Stream of Consciousness
A technique that was developed by modernist writers to present the flow of a character’s seemingly unconnected thoughts, responses, and sensations. Following a character’s long and sometimes rambling thoughts.
Symbol
A person, place, or object that has a concrete meaning in itself and also stands for something beyond itself, such as an idea or feeling.
Syntax
Syntax is the grammatical arrangement of words in a sentence.
Tone
A writer’s attitude toward his or her subject. A writer can communicate tone through diction, choice of details, and direct statements of his or her position. Unlike mood, which refers to the emotional response of the reader to a work, tone reflects the feelings of the writer. To identify the tone of a work of literature, you might find it helpful to read the work aloud, as if giving a dramatic reading before an audience.
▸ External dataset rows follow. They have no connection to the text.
(* ===================================================================== *)
(** ** [load_all_summaries] *)
(* ===================================================================== *)

(** The body of the loop over the lines of one summary. *)
Definition summary_line (data : dict) (line : string) : result dict :=
  if Str.contains ":" line && negb (Str.contains "===" line) then
    match Str.split1 ":" line with
    | [key; val] =>
        let key := Str.strip key in
        let val := Str.replace " per minute" "" (Str.replace "s" "" (Str.strip val)) in
        Ok (dict_set key val data)
    | _ => Raise (ValueError "not enough values to unpack")
    end
  else Ok data.

Fixpoint summary_lines (data : dict) (lines : list string) : result dict :=
  match lines with
  | [] => Ok data
  | line :: rest => data' ← summary_line data line; summary_lines data' rest
  end.

Fixpoint collect_summaries (summaries : list dict) (files : directory)
  : result (list dict) :=
  match files with
  | [] => Ok summaries
  | (_, f) :: rest =>
      lines ← read_lines f;
      data ← summary_lines [] lines;
      collect_summaries (match data with [] => summaries | _ => summaries ++ [data] end) rest
  end.

Definition numeric_columns : list string :=
  ["Initial Boid Count"; "Total Duration"; "Total Kills"; "Capture Rate"].

(** [if col in df.columns: df[col] = f(df[col])] *)
Definition update_column (f : cell → cell) (col : string) (df : DataFrame)
  : result DataFrame :=
  if decide (col ∈ columns df) then
    vals ← getitem col df; Ok (setitem col (f <$> vals) df)
  else Ok df.

Fixpoint coerce_columns (cols : list string) (df : DataFrame) : result DataFrame :=
  match cols with
  | [] => Ok df
  | col :: rest => df' ← update_column to_numeric col df; coerce_columns rest df'
  end.

Definition coerce_summaries (df : DataFrame) : result DataFrame :=
  df ← coerce_columns numeric_columns df;
  update_column (λ c, to_numeric (str_replace "N/A" "" c)) "First Kill Time" df.

Definition load_all_summaries (d : directory) : result DataFrame :=
  summaries ← collect_summaries [] (glob "_summary.txt" d);
  coerce_summaries (frame_of_dicts summaries).

(* ===================================================================== *)
(** ** [load_all_captures] and [load_all_snapshots] *)
(* ===================================================================== *)

Section CsvLoaders.

(** The location of the data directory, and the CSV parser of pandas on
    the text of a file. *)
Variable DATA_DIR : string.
Variable parse_csv : string → result DataFrame.

Definition path_of (name : string) : string := DATA_DIR +:+ "/" +:+ name.

(** [pd.read_csv(f)] *)
Definition read_csv (f : file) : result DataFrame :=
  match f with
  | Text c => parse_csv c
  | Unreadable e => Raise e
  end.

(** The loop of a CSV loader: the frames collected and the lines printed
    so far. *)
Fixpoint read_frames (dfs : list DataFrame) (out : list string) (files : directory)
  : list DataFrame * list string :=
  match files with
  | [] => (dfs, out)
  | (name, f) :: rest =>
      match read_csv f with
      | Ok df => read_frames (dfs ++ [df]) out rest
      | Raise e =>
          read_frames dfs
            (out ++ ["Error loading " +:+ path_of name +:+ ": " +:+ exn_message e]) rest
      end
  end.

Definition concat_or_empty (dfs : list DataFrame) : result DataFrame :=
  match dfs with
  | [] => Ok empty_frame
  | _ => concat dfs
  end.

(** The value returned and the lines printed. *)
Definition load_all_captures (d : directory) : result DataFrame * list string :=
  let '(dfs, out) := read_frames [] [] (glob "_captures.csv" d) in
  (concat_or_empty dfs, out).
(** Two frames of 16.6 ms at 70 percent: the first forwards the target of
    11.62 ms, the second, whose target is the same, forwards none, and its
    actual duration has the first frame's 0.2 ms of dequeuing taken off. *)
Example target_forwarded_once :
  ∃ w1 w2,
    drawFrame sample_world =
      Done SyncResult.OK w1
        [EvSystemTime 100000000; EvPost; EvSystemTime 101000000;
         EvVsyncReceived 1000000 1000000 7 17600000 16600000;
         EvMakeCurrent true; EvUnpinImages;
         EvSetContentDrawBounds (mkRect 0 0 0 0);
         EvPrepareTree 100000000 (Some 3%positive)
           (mkTreeInfo true false false true);
         EvHasSurface true; EvSignal; EvDraw 200000;
         EvUpdateTargetWorkDuration 10%positive 11620000;
         EvSystemTime 102000000;
         EvReportActualWorkDuration 11%positive 6800000] ∧
    drawFrame w1 =
      Done SyncResult.OK w2
        [EvSystemTime 103000000; EvPost; EvSystemTime 104000000;
         EvVsyncReceived 1000000 1000000 7 17600000 16600000;
         EvMakeCurrent true; EvUnpinImages;
         EvSetContentDrawBounds (mkRect 0 0 0 0);
         EvPrepareTree 103000000 (Some 3%positive)
           (mkTreeInfo true false false true);
         EvHasSurface true; EvSignal; EvDraw 200000;
         EvSystemTime 105000000;
         EvReportActualWorkDuration 11%positive 9600000].
Proof.
  eexists _, _. split.
  - vm_compute. reflexivity.
  - vm_compute. reflexivity.
Qed.

(** A frame whose work comes to 0.05 ms is not reported. *)
Example short_frame_not_reported :
  actualDuration_of 102000000 101750000 (sub64 101000000 100000000) 0 200000
    = 50000 ∧
  ∃ w',
    drawFrame late_world =
      Done SyncResult.OK w'
        [EvSystemTime 100000000; EvPost; EvSystemTime 101000000;
         EvVsyncReceived 1000000 1000000 7 17600000 16600000;
         EvMakeCurrent true; EvUnpinImages;
         EvSetContentDrawBounds (mkRect 0 0 0 0);
         EvPrepareTree 100000000 (Some 3%positive)
           (mkTreeInfo true false false true);
         EvHasSurface true; EvSignal; EvDraw 200000;
         EvUpdateTargetWorkDuration 10%positive 11620000;
         EvSystemTime 102000000].
Proof.
  split; [vm_compute; reflexivity|].
  eexists. vm_compute. reflexivity.
Qed.
(** X10. In a reachable state, when the task of a date-lookup worker in
    the pool fails, the status label shows the text of the exception, the
    generate button is disabled, so that it cannot be clicked, the stored
    date list and the calendar stay as they were, and the worker has left
    the pool. *)
Theorem failed_lookup_blocks_generate s t binanceClient now e :
  reachable ROOT_DIR convert_long_interval s →
  enabled (WorkerRuns t binanceClient now) s = true →
  fst (get_start_date_for_csv convert_long_interval binanceClient now s)
  = Raise e →
  let s' := snd (handle ROOT_DIR convert_long_interval
                   (WorkerRuns t binanceClient now) s) in
  csvGenerationStatus (ui s') = str e
  ∧ generateCSVButton (ui s') = false
  ∧ (∀ reply, enabled (Ui generateCSVButton_clicked reply) s' = false)
  ∧ currentDateList s' = currentDateList s
  ∧ startDateCalendar (ui s') = startDateCalendar (ui s)
  ∧ t ∉ threadPool s'.
Proof.
  intros Hwf%reachable_wf Hen Hfail s'. subst s'.
  assert (Hget : get_start_date_for_csv convert_long_interval
                   binanceClient now s = (Raise e, s)).
  { destruct (get_start_date_for_csv_outcome convert_long_interval
                binanceClient now s) as [(lo & hi & H) | (e' & H)];
      rewrite H in Hfail; simpl in Hfail; congruence. }
  cbn [handle]. rewrite (Worker_run_raise _ _ _ _ _ _ Hwf Hen Hget).
  cbn [snd]. repeat (split; [reflexivity |]).
  cbn [with_threadPool threadPool with_ui].
  intros Hin. apply list_elem_of_filter in Hin as [Hne _]. now apply Hne.
Qed.

End WorkflowMore.

(** * The order of dates *)

Section DateOrder.

Import PyDatetime.

Lemma days_before_next_year y :
  days_before_year (y + 1) = days_before_year y + 365 + b2z (is_leap y).
Proof.
  unfold days_before_year, is_leap, b2z.
  replace (y + 1 - 1) with y by lia.
  destruct (Z.eqb_spec (y mod 4) 0) as [H4 | H4];
    destruct (Z.eqb_spec (y mod 100) 0) as [H100 | H100];
    destruct (Z.eqb_spec (y mod 400) 0) as [H400 | H400];
    cbn [andb orb negb]; Z.div_mod_to_equations; lia.
Qed.

Lemma days_before_year_mono y y' :
  y <= y' → days_before_year y <= days_before_year y'.
Proof.
  intros Hy. unfold days_before_year. Z.div_mod_to_equations. lia.
Qed.

Lemma months_ordered_spec leap m m' :
  1 <= m → m < m' → m' <= 12 →
  month_start leap m + month_length leap m <= month_start leap m'.
Proof.
  intros H1 H2 H3.
  assert (Hall : months_ordered leap = true)
    by (destruct leap; vm_compute; reflexivity).
  pose proof (all_from_spec _ _ 1 m Hall ltac:(lia)) as Hm.
  pose proof (all_from_spec _ _ 1 m' Hm ltac:(lia)) as Hm'.
  cbv beta in Hm'. apply Z.ltb_lt in H2. rewrite H2 in Hm'.
  apply Z.leb_le. exact Hm'.
Qed.
(** * MITuna: job scheduling, result ingestion and worker orchestration

    A shallow embedding of the scheduling core of MITuna
    (tuna/miopen/miopen_lib.py, tuna/utils/db_utility.py,
    tuna/rocmlir/rocmlir_worker.py) and the properties of it that the
    specification states.

    Python values are modelled as follows: [int] as [Z], [str] as
    [string], lists as [list], a dict used for its keys as the list of its
    keys, [None] as [None].  The relational store is explicit state: a
    [DbSession] holds the tables as committed and as seen by the open
    transaction.  Calls into parts of the system that are external (the
    store raising, the worker payload, the command that is run) are inputs
    of the functions that make them. *)

From Stdlib Require Import List String Ascii ZArith Bool Lia DecimalString.
From Stdlib Require Import Sorting.Sorted Btauto.
From Stdlib Require DecimalZ DecimalPos.
Import ListNotations.
Local Open Scope string_scope.
Local Open Scope Z_scope.

(* ===================================================================== *)
(** * The store *)
(* ===================================================================== *)

(** A row of the job table (the columns the scheduler reads or writes). *)
Record Job := mkJob {
  id : Z;
  config : Z;
  session : Z;
  state : string;
  valid : Z;
  retries : Z;
  reason : string;
  fin_step : string;
  result : string
}.
(** * Daydev utils: a shallow embedding of crypto, jwt and logx1

    The Go module [github.com/Daydev-Org/utils] is a set of leaf packages.
    This development embeds the three that carry behaviour:

    - [crypto]: [GenerateRefreshToken] and [HashToken];
    - [jwt]:    [GenerateToken];
    - [logx1]:  [Sync].

    The packages call into the Go standard library ([encoding/base64],
    [encoding/hex], [crypto/sha256], [crypto/hmac], [errors]) and into
    [golang-jwt/jwt/v5].  Those callees are modelled here as executable
    functions that follow the library sources, so that the repository
    functions can be evaluated on concrete inputs.  The models of SHA-256,
    HMAC, base64 and hex are then proved equal to definitions written from
    FIPS 180-4, RFC 2104, RFC 4648 and base 16. *)

From Stdlib Require Import ZArith List Bool Ascii String Lia.
From Stdlib Require Import Strings.Byte Lists.Finite.
Import ListNotations.

Local Open Scope Z_scope.

(** ** Machine integers and byte slices *)

(** A Go [byte] is [Byte.byte]; a [[]byte] is [list byte]; a Go [string] is a
    Rocq [string] (a sequence of 8-bit characters).  [uint32] and [uint]
    values are [Z] with the wrap-around written out. *)

Definition byte_val (b : byte) : Z := Z.of_N (Byte.to_N b).

(** [uint8 z] is the Go conversion [byte(z)]: the low eight bits. *)
Definition uint8 (z : Z) : byte :=
  match Byte.of_N (Z.to_N (z mod 256)) with
  | Some b => b
  | None => x00
  end.

Definition uint32 (z : Z) : Z := z mod 2 ^ 32.
Definition uint64 (z : Z) : Z := z mod 2 ^ 64.

(** [[]byte(s)] and [string(b)]. *)
Definition bytes_of_string (s : string) : list byte := list_byte_of_string s.
Definition string_of_bytes (b : list byte) : string := string_of_list_byte b.

(** [s[i]] for an index that the callers keep in range; Go would panic
    outside it. *)
Definition index (s : string) (i : Z) : ascii :=
  match String.get (Z.to_nat i) s with
  | Some c => c
  | None => Ascii.zero
  end.

(** ** syscall and errors *)
Module syscall.

(** [type Errno uintptr]. *)
Definition Errno : Type := Z.

(** Linux values; no proof below depends on the numbers. *)
Definition EINVAL : Errno := 0x16.
Definition ENOTTY : Errno := 0x19.

End syscall.

(** Go errors.  [error] is an interface; the dynamic types that can reach
    this module are listed as constructors.  A nil [error] is [None]. *)
Module errors.

#[local] Unset Elimination Schemes.

Inductive error : Type :=
| ErrnoError (e : syscall.Errno)
    (* syscall.Errno: a comparable integer value, no Unwrap *)
| errorString (s : string)
    (* errors.New(s): no Unwrap *)
| PathError (Op Path : string) (Err : option error)
    (* *os.PathError: Unwrap() error returns Err *)
| wrapError (msg : string) (err : option error)
    (* fmt.Errorf with one %w verb: Unwrap() error *)
| joinError (errs : list error).
    (* errors.Join / multierr: Unwrap() []error *)

#[local] Set Elimination Schemes.

(** The walk [is(err, target)] of package [errors], for a target of dynamic type
    [syscall.Errno], the only targets this module passes.  [err == target]
    holds exactly for an [Errno] of the same number; [Errno.Is] answers
    true only for the [os] sentinel errors, never for an [Errno] target;
    otherwise the walk follows [Unwrap], depth first. *)
Fixpoint is_errno (err : error) (target : syscall.Errno) : bool :=
  match err with
  | ErrnoError e => e =? target
  | errorString _ => false
  | PathError _ _ inner
  | wrapError _ inner =>
      match inner with
      | Some e => is_errno e target
      | None => false
      end
  | joinError errs =>
      (fix any (l : list error) : bool :=
         match l with
         | [] => false
         | e :: l' => if is_errno e target then true else any l'
         end) errs
  end.

(** [errors.Is(err, target)]: a nil [err] never matches a non-nil
    target. *)
Definition Is (err : option error) (target : syscall.Errno) : bool :=
  match err with
  | None => false
  | Some e => is_errno e target
  end.

(** [errors.as] for a target of type [**os.PathError]: the first error of
    the tree, in depth-first order, whose dynamic type is
    [*os.PathError]. *)
Fixpoint as_PathError (err : error) : option error :=
  match err with
  | ErrnoError _ => None
  | errorString _ => None
  | PathError _ _ _ => Some err
  | wrapError _ inner =>
      match inner with
      | Some e => as_PathError e
      | None => None
      end
  | joinError errs =>
      (fix first (l : list error) : option error :=
         match l with
         | [] => None
         | e :: l' =>
             match as_PathError e with
             | Some p => Some p
             | None => first l'
             end
         end) errs
  end.

(** [errors.As(err, &perr)] with [var perr *os.PathError]: the boolean
    result is [Some _]; the payload is the value stored in [perr]. *)
Definition As_PathError (err : option error) : option error :=
  match err with
  | None => None
  | Some e => as_PathError e
  end.

End errors.
Export errors.

(** ** encoding/hex *)
Module hex.

Definition hextable : string := "0123456789abcdef".

(** [Encode]: for each source byte [v], the characters
    [hextable[v>>4]] and [hextable[v&0x0f]]. *)
Fixpoint EncodeToString (src : list byte) : string :=
  match src with
  | [] => EmptyString
  | v :: rest =>
      String (index hextable (Z.shiftr (byte_val v) 4))
        (String (index hextable (Z.land (byte_val v) 0x0f))
           (EncodeToString rest))
  end.

(** The value of one hexadecimal digit, as [reverseHexTable] gives it;
    [None] for a character that is not a digit. *)
Definition fromHexChar (c : ascii) : option Z :=
  let n := Z.of_nat (nat_of_ascii c) in
  if (48 <=? n) && (n <=? 57) then Some (n - 48)
  else if (97 <=? n) && (n <=? 102) then Some (n - 97 + 10)
  else if (65 <=? n) && (n <=? 70) then Some (n - 65 + 10)
  else None.

(** [DecodeString]: [None] stands for [InvalidByteError] and
    [ErrLength]. *)
Fixpoint DecodeString (s : string) : option (list byte) :=
  match s with
  | EmptyString => Some []
  | String _ EmptyString => None
  | String p (String q rest) =>
      match fromHexChar p, fromHexChar q, DecodeString rest with
      | Some a, Some b, Some l => Some (uint8 (Z.lor (Z.shiftl a 4) b) :: l)
      | _, _, _ => None
      end
  end.

End hex.

(** ** crypto/sha256 *)
Module sha256.

Definition Size : nat := 32.
Definition chunk : nat := 64.

(** The round constants [_K], eight rounds to a row. *)
Definition _K : list Z :=
  [ 0x428a2f98; 0x71374491; 0xb5c0fbcf; 0xe9b5dba5;
    0x3956c25b; 0x59f111f1; 0x923f82a4; 0xab1c5ed5 ] ++
  [ 0xd807aa98; 0x12835b01; 0x243185be; 0x550c7dc3;
    0x72be5d74; 0x80deb1fe; 0x9bdc06a7; 0xc19bf174 ] ++
  [ 0xe49b69c1; 0xefbe4786; 0x0fc19dc6; 0x240ca1cc;
    0x2de92c6f; 0x4a7484aa; 0x5cb0a9dc; 0x76f988da ] ++
  [ 0x983e5152; 0xa831c66d; 0xb00327c8; 0xbf597fc7;
    0xc6e00bf3; 0xd5a79147; 0x06ca6351; 0x14292967 ] ++
  [ 0x27b70a85; 0x2e1b2138; 0x4d2c6dfc; 0x53380d13;
    0x650a7354; 0x766a0abb; 0x81c2c92e; 0x92722c85 ] ++
  [ 0xa2bfe8a1; 0xa81a664b; 0xc24b8b70; 0xc76c51a3;
    0xd192e819; 0xd6990624; 0xf40e3585; 0x106aa070 ] ++
  [ 0x19a4c116; 0x1e376c08; 0x2748774c; 0x34b0bcb5;
    0x391c0cb3; 0x4ed8aa4a; 0x5b9cca4f; 0x682e6ff3 ] ++
  [ 0x748f82ee; 0x78a5636f; 0x84c87814; 0x8cc70208;
    0x90befffa; 0xa4506ceb; 0xbef9a3f7; 0xc67178f2 ].
(** * GOTO-alert: events into the observation database

    A shallow embedding of [gotoalert/database.py]: the strategy extractor
    [get_mpointing_info], the tile resolver [get_grid_tiles], the
    deduplication pass [remove_previous_events], the lookups [get_user] and
    [get_grid] and the plan builder [add_to_database], with the properties
    the specification states about them and further properties that the
    code has.

    Conventions of the embedding.
    - A Python [float] is a binary64 number: [PrimFloat.float], with the
      IEEE operations of the kernel.  A Python [int] is a [Z].
    - A Python exception is a value of [Exception]; a function that can
      raise returns an [Outcome].
    - Every ORM object carries the identity it was allocated with ([oid]);
      a relationship attribute holds the identity of the object it points
      to, and becomes the foreign key of the row when the object is stored.
    - The logger is a list of records, oldest first.  A record keeps the
      message template and the values given to [str.format], unrendered. *)

From Stdlib Require Import ZArith List String Bool Arith Lia.
From Stdlib Require Import PrimFloat FloatOps SpecFloat FloatAxioms.
From Stdlib Require Import Permutation Sorted.
Import ListNotations.

Local Open Scope string_scope.
Local Open Scope list_scope.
The emotions that you convey in an oral reading should give you hints as to the tone of the work.
Third-Person
events are related by a voice outside the action, not by one of the characters. A third-person narrator uses pronouns like he, she, and they.
Third-Person Omniscient
the narrator is an all knowing, objective observer who stands outside the action and reports what different characters are thinking
Third-Person Limited
The narrator stands outside the action and focuses on one character’s thoughts, observations, and feelings.
Transcendentalism
An American offshoot of German romanticism, was based on a belief that “transcendent forms” of truth exist beyond reason and experience. Ralph Waldo Emerson, the leader of the movement, asserted that every truth through intuition. Henry David Thoreau and Walt Whitman are two well-known transcendentalist writers.
Understatement
A description of a person, an event, or an idea from a perspective that greatly plays down the importance of the subject, often to add humor or to make a point ironically.
Verbal Irony
When someone states one thing and means another.